__Aim of the task__: Whenever a line in this data holds the word "initialisation", report that line in full.

Source material Block Start

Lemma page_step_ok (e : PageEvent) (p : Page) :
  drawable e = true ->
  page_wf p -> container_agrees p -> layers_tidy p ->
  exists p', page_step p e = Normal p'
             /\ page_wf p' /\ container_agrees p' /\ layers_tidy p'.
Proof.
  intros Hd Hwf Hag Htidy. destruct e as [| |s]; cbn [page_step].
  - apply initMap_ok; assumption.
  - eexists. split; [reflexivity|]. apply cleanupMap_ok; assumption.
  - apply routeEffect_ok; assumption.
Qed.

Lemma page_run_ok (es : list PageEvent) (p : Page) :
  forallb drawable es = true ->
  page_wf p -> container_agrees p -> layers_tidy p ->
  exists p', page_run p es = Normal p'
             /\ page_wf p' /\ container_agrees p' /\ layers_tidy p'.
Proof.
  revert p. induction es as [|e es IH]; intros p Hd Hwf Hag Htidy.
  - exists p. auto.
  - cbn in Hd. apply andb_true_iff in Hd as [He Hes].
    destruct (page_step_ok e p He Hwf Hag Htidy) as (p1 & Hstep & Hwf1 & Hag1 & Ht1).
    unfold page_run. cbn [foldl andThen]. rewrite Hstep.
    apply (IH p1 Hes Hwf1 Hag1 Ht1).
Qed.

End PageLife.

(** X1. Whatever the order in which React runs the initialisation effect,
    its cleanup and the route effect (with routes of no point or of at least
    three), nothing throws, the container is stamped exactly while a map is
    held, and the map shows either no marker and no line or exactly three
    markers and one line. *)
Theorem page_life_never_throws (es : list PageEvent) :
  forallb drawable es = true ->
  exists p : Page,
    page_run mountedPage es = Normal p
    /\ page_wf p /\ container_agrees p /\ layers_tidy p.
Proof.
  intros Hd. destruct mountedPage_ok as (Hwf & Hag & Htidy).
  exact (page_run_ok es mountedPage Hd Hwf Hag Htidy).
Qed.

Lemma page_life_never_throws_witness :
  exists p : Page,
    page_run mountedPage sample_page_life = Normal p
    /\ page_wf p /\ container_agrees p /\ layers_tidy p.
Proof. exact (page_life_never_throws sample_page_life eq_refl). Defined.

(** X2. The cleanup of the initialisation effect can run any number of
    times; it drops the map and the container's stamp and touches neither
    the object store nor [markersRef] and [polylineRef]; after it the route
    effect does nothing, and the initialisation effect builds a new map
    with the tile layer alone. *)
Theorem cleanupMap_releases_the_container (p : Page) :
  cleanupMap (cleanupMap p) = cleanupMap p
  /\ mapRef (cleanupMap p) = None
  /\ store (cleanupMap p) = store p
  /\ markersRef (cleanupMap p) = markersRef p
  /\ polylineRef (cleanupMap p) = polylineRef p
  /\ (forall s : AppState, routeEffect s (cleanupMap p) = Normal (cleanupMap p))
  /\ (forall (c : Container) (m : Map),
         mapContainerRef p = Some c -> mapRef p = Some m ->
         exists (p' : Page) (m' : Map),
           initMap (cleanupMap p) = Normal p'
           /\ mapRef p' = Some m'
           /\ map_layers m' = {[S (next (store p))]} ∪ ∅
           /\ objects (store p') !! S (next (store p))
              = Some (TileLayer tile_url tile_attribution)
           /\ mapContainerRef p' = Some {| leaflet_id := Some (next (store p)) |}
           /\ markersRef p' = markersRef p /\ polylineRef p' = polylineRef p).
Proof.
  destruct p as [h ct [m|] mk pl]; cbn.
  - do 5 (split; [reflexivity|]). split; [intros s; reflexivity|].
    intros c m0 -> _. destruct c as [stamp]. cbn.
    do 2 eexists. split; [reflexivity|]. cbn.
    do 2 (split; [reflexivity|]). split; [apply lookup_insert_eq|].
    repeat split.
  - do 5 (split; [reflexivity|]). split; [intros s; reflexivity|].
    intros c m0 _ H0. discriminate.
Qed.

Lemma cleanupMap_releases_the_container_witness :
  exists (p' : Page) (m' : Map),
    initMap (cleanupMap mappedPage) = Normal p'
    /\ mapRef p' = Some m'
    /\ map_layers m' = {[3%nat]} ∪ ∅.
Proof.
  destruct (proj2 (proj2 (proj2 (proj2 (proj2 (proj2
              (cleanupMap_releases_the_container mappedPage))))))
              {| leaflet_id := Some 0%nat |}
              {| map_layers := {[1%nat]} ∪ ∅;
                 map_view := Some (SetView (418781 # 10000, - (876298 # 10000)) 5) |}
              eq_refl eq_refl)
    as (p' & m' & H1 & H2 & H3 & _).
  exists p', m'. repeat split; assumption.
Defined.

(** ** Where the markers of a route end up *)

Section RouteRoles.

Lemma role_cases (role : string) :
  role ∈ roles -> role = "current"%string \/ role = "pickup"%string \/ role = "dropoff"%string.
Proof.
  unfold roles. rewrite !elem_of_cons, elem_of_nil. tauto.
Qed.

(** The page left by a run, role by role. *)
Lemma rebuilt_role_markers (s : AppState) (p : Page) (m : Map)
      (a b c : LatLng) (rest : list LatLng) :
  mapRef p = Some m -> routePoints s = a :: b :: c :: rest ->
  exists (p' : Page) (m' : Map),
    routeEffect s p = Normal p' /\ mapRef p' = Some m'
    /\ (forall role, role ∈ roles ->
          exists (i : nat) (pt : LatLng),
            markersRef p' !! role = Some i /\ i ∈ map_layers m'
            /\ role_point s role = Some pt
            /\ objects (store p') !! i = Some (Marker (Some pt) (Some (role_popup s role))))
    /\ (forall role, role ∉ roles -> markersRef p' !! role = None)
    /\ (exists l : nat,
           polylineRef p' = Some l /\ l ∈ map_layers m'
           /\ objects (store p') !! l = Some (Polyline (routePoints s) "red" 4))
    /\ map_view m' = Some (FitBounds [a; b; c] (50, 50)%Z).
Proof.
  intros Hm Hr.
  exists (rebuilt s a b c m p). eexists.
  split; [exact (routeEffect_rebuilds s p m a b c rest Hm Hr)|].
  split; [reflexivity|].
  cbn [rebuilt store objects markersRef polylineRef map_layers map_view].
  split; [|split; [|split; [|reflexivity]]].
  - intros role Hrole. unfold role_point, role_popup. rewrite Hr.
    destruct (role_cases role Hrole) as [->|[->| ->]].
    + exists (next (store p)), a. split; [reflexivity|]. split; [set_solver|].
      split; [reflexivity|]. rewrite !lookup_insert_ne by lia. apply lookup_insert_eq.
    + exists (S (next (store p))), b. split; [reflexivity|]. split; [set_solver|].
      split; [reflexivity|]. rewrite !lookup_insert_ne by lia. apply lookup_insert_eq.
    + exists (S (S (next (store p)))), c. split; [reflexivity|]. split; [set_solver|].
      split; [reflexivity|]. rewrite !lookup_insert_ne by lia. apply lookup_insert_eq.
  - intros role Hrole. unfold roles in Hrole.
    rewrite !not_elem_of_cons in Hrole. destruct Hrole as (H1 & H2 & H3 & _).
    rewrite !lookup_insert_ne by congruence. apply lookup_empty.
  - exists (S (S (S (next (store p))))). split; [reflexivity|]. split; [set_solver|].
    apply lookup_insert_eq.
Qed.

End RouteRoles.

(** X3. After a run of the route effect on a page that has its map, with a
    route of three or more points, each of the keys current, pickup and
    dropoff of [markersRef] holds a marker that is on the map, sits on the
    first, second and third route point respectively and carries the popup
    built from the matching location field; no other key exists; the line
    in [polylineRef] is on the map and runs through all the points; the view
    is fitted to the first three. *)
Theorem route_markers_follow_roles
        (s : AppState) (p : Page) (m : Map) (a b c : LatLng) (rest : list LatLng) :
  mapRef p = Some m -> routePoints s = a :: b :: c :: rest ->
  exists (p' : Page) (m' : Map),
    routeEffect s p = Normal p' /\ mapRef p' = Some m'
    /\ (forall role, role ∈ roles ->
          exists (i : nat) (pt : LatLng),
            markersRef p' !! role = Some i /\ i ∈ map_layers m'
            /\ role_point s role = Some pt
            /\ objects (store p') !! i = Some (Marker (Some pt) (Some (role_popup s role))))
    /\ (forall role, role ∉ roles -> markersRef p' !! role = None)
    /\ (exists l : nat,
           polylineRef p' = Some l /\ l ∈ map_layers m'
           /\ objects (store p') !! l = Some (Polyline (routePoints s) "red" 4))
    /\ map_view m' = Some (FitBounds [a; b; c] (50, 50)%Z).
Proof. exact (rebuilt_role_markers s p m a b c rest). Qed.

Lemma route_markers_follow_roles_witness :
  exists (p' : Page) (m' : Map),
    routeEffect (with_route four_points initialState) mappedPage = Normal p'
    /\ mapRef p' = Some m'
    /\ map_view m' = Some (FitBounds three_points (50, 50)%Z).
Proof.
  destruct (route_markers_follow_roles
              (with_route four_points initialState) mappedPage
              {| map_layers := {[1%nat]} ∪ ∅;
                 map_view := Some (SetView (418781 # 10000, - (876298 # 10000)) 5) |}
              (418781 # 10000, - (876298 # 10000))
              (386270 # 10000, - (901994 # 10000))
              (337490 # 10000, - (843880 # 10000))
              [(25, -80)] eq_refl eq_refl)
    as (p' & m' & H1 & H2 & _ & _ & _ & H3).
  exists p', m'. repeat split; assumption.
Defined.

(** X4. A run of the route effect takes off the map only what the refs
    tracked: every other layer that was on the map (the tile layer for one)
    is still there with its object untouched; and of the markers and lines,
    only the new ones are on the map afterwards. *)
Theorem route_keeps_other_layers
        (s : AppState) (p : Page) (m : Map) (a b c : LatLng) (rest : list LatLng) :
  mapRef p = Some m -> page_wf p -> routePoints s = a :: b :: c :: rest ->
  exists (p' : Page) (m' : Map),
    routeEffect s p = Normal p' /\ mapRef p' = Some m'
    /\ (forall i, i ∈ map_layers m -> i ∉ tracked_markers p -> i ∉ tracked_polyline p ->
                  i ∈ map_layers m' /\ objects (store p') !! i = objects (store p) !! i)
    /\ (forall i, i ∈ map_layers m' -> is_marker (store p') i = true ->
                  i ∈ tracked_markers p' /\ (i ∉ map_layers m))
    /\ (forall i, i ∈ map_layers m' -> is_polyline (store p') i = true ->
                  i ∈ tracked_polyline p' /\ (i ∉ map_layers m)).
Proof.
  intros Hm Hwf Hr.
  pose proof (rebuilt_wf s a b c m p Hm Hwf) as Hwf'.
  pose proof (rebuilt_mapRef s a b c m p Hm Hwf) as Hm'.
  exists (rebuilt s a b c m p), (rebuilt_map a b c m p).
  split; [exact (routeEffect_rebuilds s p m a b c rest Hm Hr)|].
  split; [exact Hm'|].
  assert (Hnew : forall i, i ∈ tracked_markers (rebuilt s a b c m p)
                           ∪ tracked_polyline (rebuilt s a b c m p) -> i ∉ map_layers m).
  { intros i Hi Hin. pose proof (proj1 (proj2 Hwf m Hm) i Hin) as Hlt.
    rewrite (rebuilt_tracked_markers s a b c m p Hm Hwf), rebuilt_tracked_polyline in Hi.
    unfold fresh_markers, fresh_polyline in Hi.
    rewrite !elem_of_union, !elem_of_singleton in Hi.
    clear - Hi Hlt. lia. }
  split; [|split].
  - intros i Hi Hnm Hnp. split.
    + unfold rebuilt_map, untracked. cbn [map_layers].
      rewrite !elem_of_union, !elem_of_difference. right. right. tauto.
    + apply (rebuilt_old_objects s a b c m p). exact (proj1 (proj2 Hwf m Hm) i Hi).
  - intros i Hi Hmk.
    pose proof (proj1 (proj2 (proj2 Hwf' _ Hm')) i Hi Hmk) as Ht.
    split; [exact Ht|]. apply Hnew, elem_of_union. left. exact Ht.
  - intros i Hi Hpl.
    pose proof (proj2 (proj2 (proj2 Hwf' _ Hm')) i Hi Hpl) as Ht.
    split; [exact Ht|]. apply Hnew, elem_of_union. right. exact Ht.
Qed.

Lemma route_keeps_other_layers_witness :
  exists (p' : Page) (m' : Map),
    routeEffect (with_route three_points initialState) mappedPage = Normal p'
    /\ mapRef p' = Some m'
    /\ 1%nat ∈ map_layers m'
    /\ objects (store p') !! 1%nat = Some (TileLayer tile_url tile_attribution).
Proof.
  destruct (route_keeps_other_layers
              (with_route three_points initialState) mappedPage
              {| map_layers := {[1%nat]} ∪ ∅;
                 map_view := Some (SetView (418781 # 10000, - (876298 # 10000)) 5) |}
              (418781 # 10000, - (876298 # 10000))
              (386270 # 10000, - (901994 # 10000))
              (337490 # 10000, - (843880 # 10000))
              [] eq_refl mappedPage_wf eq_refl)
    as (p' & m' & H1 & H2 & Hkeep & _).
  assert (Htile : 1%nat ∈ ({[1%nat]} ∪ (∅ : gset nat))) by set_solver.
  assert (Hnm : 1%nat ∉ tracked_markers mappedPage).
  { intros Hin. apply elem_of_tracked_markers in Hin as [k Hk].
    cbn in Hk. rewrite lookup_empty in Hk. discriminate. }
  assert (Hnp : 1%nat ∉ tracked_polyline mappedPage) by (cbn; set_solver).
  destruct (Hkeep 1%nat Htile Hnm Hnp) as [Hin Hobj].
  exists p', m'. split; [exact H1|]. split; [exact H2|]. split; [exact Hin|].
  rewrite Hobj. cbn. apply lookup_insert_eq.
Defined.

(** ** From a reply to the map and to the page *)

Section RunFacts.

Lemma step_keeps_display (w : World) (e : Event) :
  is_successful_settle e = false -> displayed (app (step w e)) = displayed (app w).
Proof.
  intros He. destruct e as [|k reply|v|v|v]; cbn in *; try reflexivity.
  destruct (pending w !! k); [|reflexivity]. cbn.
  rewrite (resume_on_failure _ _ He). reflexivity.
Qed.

Source material Block End

__Your solution__:
(** X1. Whatever the order in which React runs the initialisation effect,
(** X2. The cleanup of the initialisation effect can run any number of
    effect does nothing, and the initialisation effect builds a new map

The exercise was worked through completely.